Count the Number of Special Characters II

Count the Number of Special Characters II

What is this problem about?

The Count the Number of Special Characters II interview question is a more refined version of the "special character" check. A character is special if both its lowercase and uppercase versions exist in the string, but with a specific order requirement: every occurrence of the lowercase version must appear before the first occurrence of the uppercase version.

For example, in "aaAbA", 'a' is NOT special because the second 'a' is before the first 'A', but then there is another 'A' later. Wait, the rule is usually: all lowercase 'a's must be before the first uppercase 'A'. If "aaA" is the string, 'a' is special. If "aAa", 'a' is not.

Why is this asked in interviews?

Microsoft and Google use this "Medium" problem to test a candidate's ability to track multiple indices and validate chronological constraints. It evaluations hash table interview pattern skills, specifically using maps to store the "last seen" index of lowercase letters and the "first seen" index of uppercase letters. It’s a test of precise state management.

Algorithmic pattern used

This problem uses Index Tracking with Hash Tables.

1. Use a Hash Table last_lower to store the last index of each lowercase character.
2. Use a Hash Table first_upper to store the first index of each uppercase character.
3. Iterate through the string. Update last_lower for every lowercase char and only update first_upper if the char hasn't been seen in uppercase yet.
4. After one pass, iterate through the 26 letters.

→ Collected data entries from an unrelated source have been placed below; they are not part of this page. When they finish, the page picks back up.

(** The invariant: each stream will show its target, and the streams keep apart. *)
Record flowing (s : run_state) (evs : list event) (T : stream → bytes) : Prop := {
  fl_ok : w_faults (x_w s) = [];
  fl_fits : ∀ k b, x_buf s k = Some b → ob_stream b = stream_name k ∧ fits b (x_w s) (unread s k evs) (T k);
  fl_apart : ∀ j k b c, j ≠ k → x_buf s j = Some b → x_buf s k = Some c →
    stream_name j ≠ stream_name k ∧ (ob_tempPath c = "" ∨ ob_tempPath b ≠ ob_tempPath c);
}.

(** A buffer depends on the messages and the files only. *)
Lemma fits_world b w w' rest T : same_world w w' → fits b w rest T → fits b w' rest T.
Proof.
  intros (Es & Ef & _) [(I1 & I2 & I3 & I4 & I5) Hm Ho HT Hw].
  assert (byte_log b w' = byte_log b w) as HL by (unfold byte_log; by rewrite Es, Ef).
  split; try done; [|by rewrite HL]. unfold buffer_inv. rewrite HL. split_and!; try done. by rewrite Ef.
Qed.

Lemma flowing_same s s' evs T : same_streams s s' → flowing s evs T → flowing s' evs T.
Proof.
  intros (A & B & C & D) [F1 F2 F3]. split; rewrite ?B; [by destruct A as (_ & _ & ->)| |done].
  intros k b Hk. destruct (F2 k b Hk) as [? Hfit]. split; [done|]. unfold unread in *. rewrite C. by eapply fits_world.
Qed.

Lemma inline_bytes_other ty ty' ms : ty ≠ ty' → Forall (output_of ty) ms → inline_bytes ty' ms = [].
Proof.
  intros Hne. induction 1 as [|m ms [data ->] _ IH]; [done|]. change (output_msg ty (EncodeToString StdEncoding data) :: ms)
    with ([output_msg ty (EncodeToString StdEncoding data)] ++ ms). rewrite inline_bytes_app, IH, app_nil_r.
  unfold inline_bytes. cbn [mbind list_bind]. by rewrite bool_decide_eq_false_2.
Qed.

(** What leaves the messages of a stream and its file alone leaves its buffer alone. *)
Lemma fits_frame ty path w w' c rest T :
  (∃ ms, w_sent w' = w_sent w ++ ms ∧ Forall (output_of ty) ms) → ty ≠ ob_stream c →
  (∀ p, is_Some (w_files w !! p) → p ≠ path → w_files w' !! p = w_files w !! p) →
  (ob_tempPath c = "" ∨ path ≠ ob_tempPath c) → fits c w rest T → fits c w' rest T.
Proof.
  intros (ms & Es & HF) Hne K Hap [Hi [Hm Hp] Ho HT Hw]. destruct Hi as (I1 & I2 & I3 & I4 & I5).
  assert (inline_bytes (ob_stream c) (w_sent w') = inline_bytes (ob_stream c) (w_sent w)) as HI.
  { rewrite Es, inline_bytes_app, (inline_bytes_other ty _ ms Hne HF). by rewrite app_nil_r. }
  assert (ob_inlineMode c = false → w_files w' !! ob_tempPath c = w_files w !! ob_tempPath c) as HFs.
  { intros Em. destruct (I4 Em) as (Hn & Hs & _). apply K; [done|]. destruct Hap; congruence. }
  assert (byte_log c w' = byte_log c w) as HL.
  { unfold byte_log. rewrite HI. destruct (ob_inlineMode c); [done|]. by rewrite HFs. }
  split; try done; [|by rewrite HL]. unfold buffer_inv. rewrite HL.
  split_and!; try done. intros Em. rewrite (HFs Em). by apply I4.
Qed.

(** A step of one buffer leaves another alone. *)
Lemma fits_other b w b' w' c rest T :
  bstep b w b' w' → keeps_files b w b' w' → ob_stream b ≠ ob_stream c →
  (ob_tempPath c = "" ∨ ob_tempPath b ≠ ob_tempPath c) → fits c w rest T →
  fits c w' rest T ∧ (ob_tempPath c = "" ∨ ob_tempPath b' ≠ ob_tempPath c).
Proof.
  intros (Hms%ext_sent & _) K Hne Hap Hc. split.
  - apply (fits_frame (ob_stream b) (ob_tempPath b) w); try done. intros p Hp Hn. by apply K.
  - destruct Hap as [|Hap]; [by left|]. destruct Hc as [(_ & _ & _ & I4 & _) [Hm _] _ _ _].
    destruct (decide (ob_tempPath c = "")) as [|Hn]; [by left|]. right. rewrite bool_decide_eq_false_2 in Hm by done.
    destruct (I4 Hm) as (_ & Hs & _). destruct (K (ob_tempPath c) Hs); congruence.
Qed.

Lemma step_flowing ev s evs T : flowing s (ev :: evs) T → flowing (step_event ev s) evs T.
Proof.
  intros H. pose proof H as [Hf HF Hap].
  assert ((∀ k, produced k (ev :: evs) = produced k evs) → flowing s evs T) as Hskip.
  { intros E. split; [done| |done]. intros k b Hk. unfold unread. rewrite <- E. by apply HF. }
  destruct ev as [k data|k|msg|]; cbn [step_event].
  - destruct (x_live s k) eqn:El.
    2: { split; [done| |done]. intros j b Hj. destruct (HF j b Hj) as [Es Hb]. split; [done|]. revert Hb. unfold unread.
         destruct (decide (j = k)) as [->|Hne]; [by rewrite El|]. cbn [produced]. by rewrite decide_False by congruence. }
    unfold output_pumper. destruct (x_buf s k) as [b|] eqn:Ek.
    2: { split; [done| |done]. intros j b Hj. destruct (HF j b Hj) as [Es Hb]. split; [done|]. revert Hb. unfold unread.
         cbn [produced]. rewrite decide_False; [done|]. intros ->. congruence. }
    destruct (HF k b Ek) as [Es Hb]. unfold unread in Hb. rewrite El in Hb. cbn [produced] in Hb.
    rewrite decide_True in Hb by done. destruct (Write_fits _ _ _ _ _ Hf Hb) as (b' & w' & E & Hf' & Hb' & K & Es').
    rewrite E. assert (bstep b (x_w s) b' w') as HB by (apply (Write_bstep _ _ _ _ _ _ E); apply Hb).
    assert (∀ j c, j ≠ k → x_buf s j = Some c → fits c w' (unread s j evs) (T j) ∧
      (ob_tempPath c = "" ∨ ob_tempPath b' ≠ ob_tempPath c)) as Hother.
    { intros j c Hj Hc. destruct (Hap k j b c) as [Hs Hpaths]; try done. destruct (HF j c Hc) as [Esc Hcf].
      apply (fits_other b (x_w s)); try done; [by rewrite Es, Esc|]. revert Hcf. unfold unread. cbn [produced].
      by rewrite decide_False by congruence. }
    split; cbn [set_w set_buf x_w x_buf].
    + done.
    + intros j c Hj. unfold unread. cbn [set_w set_buf x_live]. destruct (decide (j = k)) as [->|Hne].
      * injection Hj as <-. split; [congruence|]. by rewrite El.
      * split; [by apply HF|]. by apply Hother.
    + intros i j c d Hij Hc Hd. destruct (decide (i = k)) as [->|Hi], (decide (j = k)) as [->|Hj]; try done.
      * injection Hc as <-. destruct (Hap k j b d) as [? _]; try done. split; [done|]. by destruct (Hother j d Hj Hd).
      * injection Hd as <-. destruct (Hap i k c b) as [? _]; try done. split; [done|].
        destruct (Hother i c Hi Hc) as [Hcf [Hc0|Hn]].
        -- destruct (decide (ob_tempPath b' = "")); [by left|]. right. congruence.
        -- right. congruence.
      * by apply (Hap i j).
  - destruct (x_live s k) eqn:El.
    + split; cbn [set_live x_w x_buf]; [done| |done]. intros j b Hj. destruct (HF j b Hj) as [Es Hb]. split; [done|].
      revert Hb. unfold unread. cbn [set_live x_live produced]. destruct (decide (j = k)) as [->|Hne].
      * by rewrite El, decide_True.
      * by rewrite decide_False by congruence.
    + split; [done| |done]. intros j b Hj. destruct (HF j b Hj) as [Es Hb]. split; [done|]. revert Hb. unfold unread.
      destruct (decide (j = k)) as [->|Hne]; [by rewrite El|]. cbn [produced]. by rewrite decide_False by congruence.
  - specialize (Hskip ltac:(done)). destruct (x_live_in s); [|done].
    destruct (x_usePTY s); eapply flowing_same; [by apply pty_message_same|done|by apply message_same|done].
  - specialize (Hskip ltac:(done)). destruct (x_live_in s); [|done]. unfold message_end.
    eapply flowing_same; [|exact Hskip]. destruct (p_stdinPipe (x_proc s)); [apply close_same|done].
Qed.

Lemma events_flowing evs evs' s T : flowing s (evs ++ evs') T → flowing (run_events evs s) evs' T.
Proof.
  unfold run_events. revert s. induction evs as [|ev evs IH]; intros s H; [done|]. cbn [foldl app] in *.
  by apply IH, step_flowing.
Qed.

(** ** The end of the streams *)

Definition shown (s : run_state) (k : stream) : bytes := inline_bytes (stream_name k) (w_sent (x_w s)).

Lemma chunks_fuel_concat fuel data : (length data ≤ fuel)%nat → concat (chunks_fuel fuel data) = data.
Proof.
  revert data. induction fuel as [|fuel IH]; intros [|c data] Hl; cbn [chunks_fuel concat length] in *; try done; try lia.
  rewrite IH; [apply take_drop|]. rewrite length_drop. cbn [length].
  assert (0 < chunk_size)%nat by (unfold chunk_size; lia). lia.
Qed.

A letter is special if:
   • It exists in both last_lower and first_upper.
   • last_lower[c] < first_upper[c].

Example explanation

s = "abcAbC"

1. last_lower: {a:0, b:1, c:2}
2. first_upper: {A:3, C:5}
3. Check letters:
   • 'a': last lower (0) < first upper (3). (Special!)
   • 'b': no uppercase 'B'.
   • 'c': last lower (2) < first upper (5). (Special!) Total = 2.

Common mistakes candidates make

• Updating first_upper repeatedly: Forgetting to check if the uppercase character was already seen, which would overwrite the first occurrence with a later one.
• Incorrect logic for "all before": Not realizing that simply checking the last lowercase against the first uppercase covers the condition that all lowercase are before all uppercase (or at least the start of the uppercase sequence).
• Brute force: Running $O(N^2)$ checks for every pair of characters.

Interview preparation tip

When a problem specifies a "before/after" relationship between sets of indices, always focus on the boundary values: the last index of the "before" set and the first index of the "after" set.